We can observe how at 5, 6, 7 in the morning is when fewer trips are made but in which the average fare is higher which makes us think that longer trips are made as for example from or to the airport.

Furthermore, we also observe how it is producing a decline in taxi trips as a result of the appearance of Uber.

### 5.2 Analysis trips, fare, trip miles and trip duration by company

We will analyze trips, fare, trip miles and trip duration by company

In [None]:
df_company = taxi_trips.groupby(F.col('company'))\
                          .agg(F.count('taxi_id').alias('trips_number'),
                               F.sum('fare').alias('total_fare'),
                               F.mean('fare').alias('fare_mean'),                               
                               F.mean('tips').alias('tips_mean'),
                               F.mean('trip_miles').alias('miles_mean'),
                               F.lit(F.mean('trip_seconds')/60).alias('duration_mean'))

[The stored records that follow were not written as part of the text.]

(** What [generate] leaves of the session: it writes nothing and draws no
    identifier; it issues at most one call; the connection is as before
    unless the client left during that call. *)
Record untouched (w : World) (s s1 : Session) : Prop := mkUntouched {
  same_outbox : outbox s1 = outbox s;
  same_uuids : uuids s1 = uuids s;
  same_unhandled : unhandled s1 = unhandled s;
  same_socket : client_leaves w (List.length (calls s)) = false -> socket s1 = socket s;
  socket_or_closed : socket s1 = socket s \/ socket s1 = Closed;
  at_most_one_call : calls s1 = calls s \/ exists c, calls s1 = calls s ++ [c]
}.

Definition logged (entry : LogEntry) (s : Session) : Session :=
  mkSession (socket s) (outbox s) (console s ++ [entry]) (uuids s) (calls s)
            (unhandled s).

(** The same world with other answers to [fetch]. *)
Definition with_fetch (w : World)
    (answers : nat -> HttpRequest -> Completion HttpResponse) : World :=
  mkWorld (OPENAI_API_KEY w) (GEMINI_API_KEY w) (uuid_source w) (AI_answer w)
          answers (client_leaves w) (send_when_closed w).

(** The failures an adapter notices. *)
Definition noticed_failure (a : Agent) (w : World) (k : nat) (prompt : JSValue) : Prop :=
  call_rejected a w k prompt \/
  non_success_status a w k prompt \/
  unreadable_answer a w k prompt.

(** A result as the specification wants it: a non-empty text, or a
    failure. *)
Definition text_or_failure (r : Completion JSValue) : Prop :=
  (exists t, t <> [] /\ r = Normal (Val (JStr t))) \/ (exists e, r = Throw e).

(** ** The provider's answer, in the words of the specification

    The place of the generated text in an answer: the properties that
    [response.response], [result.choices[0].message.content] and
    [result.candidates[0].content.parts[0].text] read, in that order. *)
Definition text_path (a : Agent) : list jsstring :=
  match a with
  | Cloudflare => [js "response"]
  | OpenAI => [js "choices"; js "0"; js "message"; js "content"]
  | Gemini => [js "candidates"; js "0"; js "content"; js "parts"; js "0"; js "text"]
  end.
(** The status update reads the configuration and the tunnel
    connections, and nothing else; what it leaves in the remote cluster
    is decided by the latest connection. *)
Lemma updateRemoteClusterStatus_run (now : Time) (rc : RemoteCluster) (s : St) :
  let p := updateRemoteClusterStatus now rc in
  remote_reads_only (callsOf h p s) = true
  /\ exists rc' err,
       outcomeOf h p s = Done (rc', err)
       /\ rc_name rc' = rc_name rc
       /\ (err = None ->
           exists config connections,
             answerOf h GetClusterConfig s = Ok config
             /\ answerOf h (GetTunnelConnections (rc_name rc))
                  (afterOf h GetClusterConfig s) = Ok connections
             /\ match LatestTunnelConnection connections with
                | Err _ =>
                    rc_connection_status rc' = RemoteClusterStatusOffline
                    /\ rc_last_heartbeat rc' = rc_last_heartbeat rc
                | Ok conn =>
                    rc_connection_status rc'
                    = TunnelConnectionStatus now conn
                        (wrap64 (KeepAliveCountMax config
                                 * KeepAliveInterval config))
                    /\ rc_last_heartbeat rc' = GetLastHeartbeat conn
                end).
Proof.
  cbn zeta. unfold updateRemoteClusterStatus. stepOf.
  destruct (answerOf h GetClusterConfig s) as [config | e].
  2:{ split; [reflexivity |]. exists rc, (Some (Wrap e)).
      split; [reflexivity |]. split; [reflexivity |]. discriminate. }
  stepOf.
  destruct (answerOf h (GetTunnelConnections (rc_name rc)) _)
    as [connections | e] eqn:Hconns.
  2:{ split; [reflexivity |]. exists rc, (Some (Wrap e)).
      split; [reflexivity |]. split; [reflexivity |]. discriminate. }
  cbn zeta.
  destruct (LatestTunnelConnection connections) as [conn | e] eqn:Hlast.
  - split; [reflexivity |]. eexists _, None.
    split; [reflexivity |]. split; [reflexivity |]. intros _.
    exists config, connections. split; [reflexivity |].
    split; [first [exact Hconns | reflexivity] |].
    rewrite Hlast. split; reflexivity.
  - split; [reflexivity |]. eexists _, None.
    split; [reflexivity |]. split; [reflexivity |]. intros _.
    exists config, connections. split; [reflexivity |].
    split; [first [exact Hconns | reflexivity] |].
    rewrite Hlast. split; reflexivity.
Qed.

Lemma remote_reads_only_app (l1 l2 : list (CallOf RemoteOp)) :
  remote_reads_only (l1 ++ l2) = remote_reads_only l1 && remote_reads_only l2.
Proof. apply forallb_app. Qed.

Lemma GetRemoteClusters_loop_run (clock : nat -> Time) (range : list RemoteCluster) :
  forall (i : nat) (done : list RemoteCluster) (s : St),
    let p := GetRemoteClusters_loop clock i range done in
    remote_reads_only (callsOf h p s) = true
    /\ ((exists e, outcomeOf h p s = Done (Err e))
        \/ exists updated,
             outcomeOf h p s = Done (Ok (done ++ updated))
             /\ map rc_name updated = map rc_name range).
Proof.
  induction range as [| rc range IH]; intros i done s; cbn zeta.
  - split; [reflexivity |]. right. exists []. rewrite app_nil_r.
    split; reflexivity.
  - cbn [GetRemoteClusters_loop].
    rewrite outcomeOf_bind, callsOf_bind.
    destruct (updateRemoteClusterStatus_run (clock i) rc s)
      as (Hreads & rc' & err & Ho & Hname & _).
    cbn zeta in Hreads, Ho. rewrite Ho.
    destruct err as [e |].
    + stepOf. rewrite app_nil_r. split; [exact Hreads |].
      left. eexists. reflexivity.
    + destruct (IH (S i) (done ++ [rc'])
                  (finalOf h (updateRemoteClusterStatus (clock i) rc) s))
        as (Hreads' & Hout).
      cbn zeta in Hreads', Hout.
      rewrite remote_reads_only_app, Hreads, Hreads'.
      split; [reflexivity |].
      destruct Hout as [[e He] | (updated & Hu & Hnames)].
      * left. exists e. exact He.
      * right. exists (rc' :: updated). rewrite Hu, <- app_assoc.
        split; [reflexivity |]. cbn [map]. rewrite Hname, Hnames.
        reflexivity.
Qed.

(** X21.  Reading remote clusters writes nothing.  Whatever the backend
    answers, no call of [GetRemoteCluster] and none of [GetRemoteClusters]
    writes to the backend: the status they return is computed for the
    answer and not stored. *)
Theorem GetRemoteClusters_read_only (s : St) (now : Time)
    (clock : nat -> Time) (clusterName : string) :
  remote_reads_only (callsOf h (GetRemoteCluster now clusterName) s) = true
  /\ remote_reads_only (callsOf h (GetRemoteClusters clock) s) = true.
Proof.
  split.
  - unfold GetRemoteCluster. stepOf.
    destruct (answerOf h (Presence_GetRemoteCluster clusterName) s)
      as [rc | e]; [| reflexivity].
    rewrite callsOf_bind.
    destruct (updateRemoteClusterStatus_run now rc
                (afterOf h (Presence_GetRemoteCluster clusterName) s))
      as (Hreads & rc' & err & Ho & _).
    cbn zeta in Hreads, Ho. rewrite Ho.
    change (remote_reads_only (?c :: ?l))
      with (negb (remote_write (projT2 c)) && remote_reads_only l).
    rewrite remote_reads_only_app, Hreads.
    destruct err; reflexivity.
  - unfold GetRemoteClusters. stepOf.
    destruct (answerOf h Presence_GetRemoteClusters s) as [rcs | e];
      [| reflexivity].
    destruct (GetRemoteClusters_loop_run clock rcs 0 []
                (afterOf h Presence_GetRemoteClusters s)) as [Hreads _].
    cbn zeta in Hreads.
    change (remote_reads_only (?c :: ?l))
      with (negb (remote_write (projT2 c)) && remote_reads_only l).
    rewrite Hreads. reflexivity.
Qed.

(** X22.  The listing keeps the stored clusters.  When [GetRemoteClusters]
    returns a list, the presence store answered with a list of the same
    names in the same order: the status update drops, adds, renames and
    reorders nothing. *)
Theorem GetRemoteClusters_names (s : St) (clock : nat -> Time)
    (rcs : list RemoteCluster) :
  outcomeOf h (GetRemoteClusters clock) s = Done (Ok rcs) ->
  exists stored,
    answerOf h Presence_GetRemoteClusters s = Ok stored
    /\ map rc_name rcs = map rc_name stored.
Proof.
  unfold GetRemoteClusters. stepOf.
  destruct (answerOf h Presence_GetRemoteClusters s) as [stored | e].
  2:{ stepOf. discriminate. }
  intros Ho. exists stored. split; [reflexivity |].
  destruct (GetRemoteClusters_loop_run clock stored 0 []
              (afterOf h Presence_GetRemoteClusters s))
    as [_ [[e He] | (updated & Hu & Hnames)]]; cbn zeta in *.
  - rewrite He in Ho. discriminate Ho.
  - rewrite Hu in Ho. injection Ho as <-. exact Hnames.
Qed.

(** X23.  The status a read returns is derived from the latest tunnel
    connection, never the stored one.  When [GetRemoteCluster] returns a
    remote cluster, the presence store had one of that name, the cluster
    configuration and the tunnel connections of that name were read, and
    the cluster returned has the stored name and: when there is no latest
    connection, the offline status and the stored last heartbeat; when
    there is one, the status [TunnelConnectionStatus] gives for it with
    the threshold keep-alive count times keep-alive interval, as an int64
    product, and the last heartbeat of that connection. *)
Theorem GetRemoteCluster_status (s : St) (now : Time) (clusterName : string)
    (rc' : RemoteCluster) :
  outcomeOf h (GetRemoteCluster now clusterName) s = Done (Ok rc') ->
  let s1 := afterOf h (Presence_GetRemoteCluster clusterName) s in
  exists rc config connections,
    answerOf h (Presence_GetRemoteCluster clusterName) s = Ok rc
    /\ answerOf h GetClusterConfig s1 = Ok config
    /\ answerOf h (GetTunnelConnections (rc_name rc))
         (afterOf h GetClusterConfig s1) = Ok connections
    /\ rc_name rc' = rc_name rc
    /\ match LatestTunnelConnection connections with
       | Err _ =>
           rc_connection_status rc' = RemoteClusterStatusOffline
           /\ rc_last_heartbeat rc' = rc_last_heartbeat rc
       | Ok conn =>
           rc_connection_status rc'
           = TunnelConnectionStatus now conn
               (wrap64 (KeepAliveCountMax config * KeepAliveInterval config))
           /\ rc_last_heartbeat rc' = GetLastHeartbeat conn
       end.
Proof.
  cbn zeta. unfold GetRemoteCluster. stepOf.
  destruct (answerOf h (Presence_GetRemoteCluster clusterName) s) as [rc | e].
  2:{ stepOf. discriminate. }
  rewrite outcomeOf_bind.
  destruct (updateRemoteClusterStatus_run now rc
              (afterOf h (Presence_GetRemoteCluster clusterName) s))
    as (_ & rc1 & err & Ho & Hname & Hstatus).
  cbn zeta in Ho. rewrite Ho.
  destruct err as [e |]; stepOf; intros H; [discriminate H |].
  injection H as <-.
  destruct (Hstatus eq_refl) as (config & connections & Hconfig & Hconns & Hlast).
  exists rc, config, connections.
  split; [reflexivity |]. split; [exact Hconfig |]. split; [exact Hconns |].
  split; [exact Hname | exact Hlast].
Qed.

End RemoteClusters.

(** ** The remote-cluster properties on the concrete root *)

Section RemoteWitnesses.

#[local] Existing Instance Scenario.externals.
#[local] Existing Instance RemoteCases.remote_externals.

(** A request whose last CA is named as the root is refused with an
    access-denied error after the two reads; the leaf's CA that came
    before it is not stored. *)
Lemma validateTrustedCluster_refuses_witness :
  (exists e,
     outcomeOf RemoteCases.handle
       (validateTrustedCluster RemoteCases.smuggling_request)
       RemoteCases.root_world = Done (Err e)
     /\ IsAccessDenied e = true)
  /\ callsOf RemoteCases.handle
       (validateTrustedCluster RemoteCases.smuggling_request)
       RemoteCases.root_world
     = [mkCallOf (Auth GetDomainName);
        mkCallOf (Auth (ValidateToken "cluster-token"))].
Proof.
  apply (validateTrustedCluster_refuses RemoteCases.handle
           RemoteCases.root_world RemoteCases.smuggling_request "root").
  - reflexivity.
  - right. reflexivity.
Defined.
Definition emit (e : Event) : M unit := fun h => (h ++ [e], Returned tt).

(** [if (f) { f(arg) }] for an optional callback; [ev] records the call. *)
Definition call_if_set (ev : option JsError -> Event) (f : option Callback)
  (arg : option JsError) : M unit :=
  match f with
  | None => mret tt
  | Some f =>
      emit (ev arg) ;;
      match f arg with
      | None => mret tt
      | Some t => throw t
      end
  end.

(** [cloudLog.write(entry)] *)
Definition cloudLog_write (sink : Sink) (mode : WriteMode) (entry : Entry)
  : M unit :=
  fun h =>
    match sink h entry with
    | None => (h ++ [EvWrite mode entry None], Returned tt)
    | Some t => (h ++ [EvWrite mode entry (Some t)], Threw t)
    end.

(** * src/common.ts *)

Module LoggingCommon.

Definition DEFAULT_LOG_NAME : string := "pino_log".
Definition DEFAULT_MAX_ENTRY_SIZE : Z := 250000.

(** The private fields of [class LoggingCommon].  [logging] and [cloudLog]
    are the client library's objects; their one operation used here,
    [cloudLog.write], is the [Sink] passed to the write methods. *)
Record t : Type := {
  logName : string;
  projectId : option string;
  serviceContext : option ServiceContext;
  labels : option (gmap string string);
  prefix : option string;
  redirectToStdout : bool;
  useMessageField : bool;
  maxEntrySize : Z;
  defaultCallback : option Callback;
}.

#### 5.2.1 TOP 10 Total Trips by Company

In [None]:
company_trips = df_company.sort('trips_number',ascending=False).limit(10).toPandas()
company_trips

In [None]:
f, axes = plt.subplots(sharey=True, figsize=(10, 6))
sns.barplot(x=company_trips["company"],
            y=company_trips['trips_number']).set_title('TOP 10 Total Trips by Company')
axes.set_xticklabels(axes.get_xticklabels(), rotation = 60);

#### 5.2.2 TOP 10 Total Fare by Company

In [None]:
company_total_fare = df_company.sort('total_fare',ascending=False).limit(10).toPandas()
company_total_fare

In [None]:
f, axes = plt.subplots(sharey=True, figsize=(10, 6))
sns.barplot(x=company_total_fare["company"],
            y=company_total_fare['total_fare']).set_title('TOP 10 Total Fare by Company')
axes.set_xticklabels(axes.get_xticklabels(), rotation = 60);

#### 5.2.3 TOP 10 Mean Fare by Company

In [None]:
company_mean_fare = df_company.sort('fare_mean',ascending=False).limit(10).toPandas()
company_mean_fare

In [None]:
f, axes = plt.subplots(sharey=True, figsize=(10, 6))
sns.barplot(x=company_mean_fare["company"],
            y=company_mean_fare['fare_mean']).set_title('TOP 10 Mean Fare by Company')
axes.set_xticklabels(axes.get_xticklabels(), rotation = 60);

#### 5.2.4 TOP 10 Mean Tips by Company

In [None]:
company_mean_tips = df_company.sort('tips_mean',ascending=False).limit(10).toPandas()
company_mean_tips

In [None]:
f, axes = plt.subplots(sharey=True, figsize=(10, 6))
sns.barplot(x=company_mean_tips["company"],
            y=company_mean_tips['tips_mean']).set_title('TOP 10 Mean Tips by Company')
axes.set_xticklabels(axes.get_xticklabels(), rotation = 60);

#### 5.2.5 TOP 10 Longest Trips(miles) by Company

In [None]:
company_lenght_mean = df_company.sort('miles_mean',ascending=False).limit(10).toPandas()
company_lenght_mean

In [None]:
f, axes = plt.subplots(sharey=True, figsize=(10, 6))
sns.barplot(x=company_lenght_mean["company"],
            y=company_lenght_mean['miles_mean']).set_title('TOP 10 Longest Trips (miles) by Company')
axes.set_xticklabels(axes.get_xticklabels(), rotation = 60);

#### 5.2.6 TOP 10 Longest Trips(minutes) by Company

In [None]:
company_duration_mean = df_company.sort('duration_mean',ascending=False).limit(10).toPandas()
company_duration_mean

In [None]:
f, axes = plt.subplots(sharey=True, figsize=(10, 6))
sns.barplot(x=company_duration_mean["company"],
            y=company_duration_mean['duration_mean']).set_title('TOP 10 Longest Trips (minutes) by Company')
axes.set_xticklabels(axes.get_xticklabels(), rotation = 60);

Except "Blue Ribbon Taxi Association Inc. the rest of the companies that collect the most, that make the most trips, that have the highest mean fares, that make the longest trips are not among the 10 companies with the highest average fare.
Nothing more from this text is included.